TC’nin kuruluşundan bugüne kadar Kürtler zorla Türkleştirilmeye çalışıldı. Kürtler zorla asimilasyon politikasına karşı direndiler ve direnmeye devam ediyorlar. Kürtlerin zorla asimile edilmesinin koşulları bütünüyle ortadan kalkmıştır. Kürt ulusu, Türk egemen sınıflarının yer yer jenosidlerine maruz kalmalarına karşın, Kürdistan’da kapitalizmin gelişmesine koşut olarak da ulus bilinci artarak gelişmiştir.

Bütün bunlara karşın, bugün Kürt sorunun çözümü elbette var. Yazının bir kaç yerinde de belirtildiği gibi Kürt ulusu kendi kaderini özgürce tayin etmeli ve bunun siyasal ve soyal koşulları yaratılmalıdır. Bunun ilk koşulu, Türk ordusu ve Türk devletine bağlı diğer güvenlik güçleri derhal Kürdistandan çekilmelidir. Kürtler kendi geleceklerini nasıl belirleyeceklerini -referandum süresi içinde- özgürce tartışmalıdır.

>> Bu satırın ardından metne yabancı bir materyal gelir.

(** C18. [BlockGroup::alloc_inode]: while the descriptor counts free inodes it takes the
    lowest clear bit of the inode bitmap and returns the number that
    [get_block_group] and [get_table_index] take back to this group and bit; on
    the disk exactly that bit and the descriptor's count change; the pages of the
    copy are returned.  Without a free inode nothing changes on the disk. *)
Theorem inode_allocation fs s g bm p :
  let self := group_at (e_disk s) fs g in
  let raw := bg_raw self in
  let off := addr fs (inode_bitmap raw) 0 0 in
  let ipg := inodes_per_group (superblock fs) in
  group_ok fs s g (inode_bitmap raw) bm p -> numbers_fit fs g ->
  (unallocated_inodes raw = 0 -> ext2.bg_alloc_inode self s = (Ret None, s)) /\
  (0 < unallocated_inodes raw ->
   exists s', e_fs s' = e_fs s /\ e_table s' = e_table s /\ frames_kept s s' bm /\
   match first_clear (e_disk s) off (8 * block_size fs) with
   | Some i =>
       ext2.bg_alloc_inode self s = (Ret (Some (i + 1 + g * ipg)), s') /\
       (i < ipg -> ext2.get_block_group (i + 1 + g * ipg) s' = (Ret g, s') /\
                   ext2.get_table_index (i + 1 + g * ipg) s' = (Ret i, s')) /\
       group_after fs (e_disk s) (e_disk s') g (inode_bitmap raw)
         (fun j => bool_decide (j = i) || disk_bit (e_disk s) off j) (less_inode raw)
   | None => ext2.bg_alloc_inode self s = (Ret None, s') /\ e_disk s' = e_disk s
   end).
Proof.
  intros self raw off ipg Hg Hn. split.
  - intros H0. unfold ext2.bg_alloc_inode. fold raw. by rewrite H0.
  - intros Hpos. destruct (alloc_inode_run fs s g bm p Hg Hn Hpos) as (s' & Hf & Htb & Hk & Hrun).
    exists s'. split_and!; [done..|]. fold self in Hrun. fold raw off in Hrun.
    revert Hrun. destruct (first_clear (e_disk s) off (8 * block_size fs)) as [i|] eqn:Ef; [|done]. intros Hrun.
    apply first_clear_Some in Ef as (Hi & _); [|destruct Hg as [[[_ ? _ _] _] _]; lia].
    destruct Hrun as [E Hga]. split_and!; [done| |done]. intros Hlt.
    destruct Hn as (N1 & _ & N3 & _ & _). destruct Hg as [[Hok Hfs] Hg0 _ _ _ _ _].
    destruct (get_block_group_eq fs (i + 1 + g * ipg) s' Hok) as [E1 E2]; [congruence|unfold ipg in *; nia|].
    rewrite E1, E2. unfold group_of, index_of. fold ipg.
    replace (i + 1 + g * ipg - 1) with (g * ipg + i) by lia.
    split.
    + by rewrite Z.div_add_l, (Z.div_small i), Z.add_0_r by lia.
    + by rewrite Z.add_comm, Z_mod_plus_full, Z.mod_small by lia.
Qed.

Kürtlerin refarandumuna herhangi bir müdahale olmamalı, sonuca saygı gösterilmeli ve daha baştan bunun kabul edileceği ilan edilmelidir. Eğer Kürt ulusu ayrılma ve ayrı bir devlet kurma yönünde karar alırsa, sınırları halk belirlemelidir.

İşte Kürt ve Türk halklarının kardeşliği ancak böyle sağlanabilir ve savaş böyle son bulur.

Elbette bunlar şimdilik uzak ve öznel bir yaklaşım olarak duracaktır. Türk egemen sınıfları böyle bir yaklaşım içine kendi istemleriyle asla girmeyeceklerdir. Bu sorunu Türk işçi ve emekçileri çözebilir. Türk halkı Türk devletinden desteğini bütünüyle çekmelidir. Kürtlerle savaşa asker göndermemeli ve askere gitmemelidir. Kürt ulusunun kendi kaderini özgürce tayin etme hakkı olduğunu kabul edip, bunu devlete dayatmalıdır. Her şey halkların elindedir. Türk egemen sınıfların kanlı saltanatına işçi ve emekçiler son verebilir.

Bugün Türk egemen sınıfları Kürt ulusu üzerinde kanlı bir terör estiriyorsa, Türk halkının ezici çoğunluğunun ya sessiz kalması ya da egemenlere bu konuda destek vermesinden kaynaklanıyor. Türk halkı Kürt ulusunun ulusal demıkratik hakları yanında yer aldığında, savaş hızla sona ercektir. Egemen sınıflar Türk halkının desteğini aldıkları sürece bu savaşı sürdürmeye çalışacaklardır.

Türk ırkçılığının geliştirilmesi, asker cenazelerinin ırkçılık şölenine dönüştürülmesi, MHP ve CHP gibi partilerin milliyetçiliği ve ırkçılığı körüklemesi, Türk halkı içinde Kürt düşmanlığının geliştirilmesi ya da geliştirilmeye çalışılması, Kürt ulusuna karşı savaşı sürdürmek amaçlıdır. Kendine “ilerici” diyen bazı kesimlerde bile sosyal şovenizmin gelişmesi, bu ırkçı politikanın bir ürünüdür.

BDP’nin son günlerde “Demokratik Özerklik” politikasını gündeme getirmesi ve bunu yaşama geçireceğini ileri sürmesi, ileri bir adımdır. Ancak, “demokratik özerkliğin” ne olduğu içeriğinin nasıl doldurulduğu netleşmemiştir. En azından “demokratik özerklik” yaklaşımı, -“konfederal” denilen ve ne olduğu ortaya atanlar tarafından dahi netleştirilememiş, verili koşullarda gerçekleşme olasılığı olmayan öznel anlayışa göre-,  somut ve elle tutulabilir bir öneri ya da taleptir.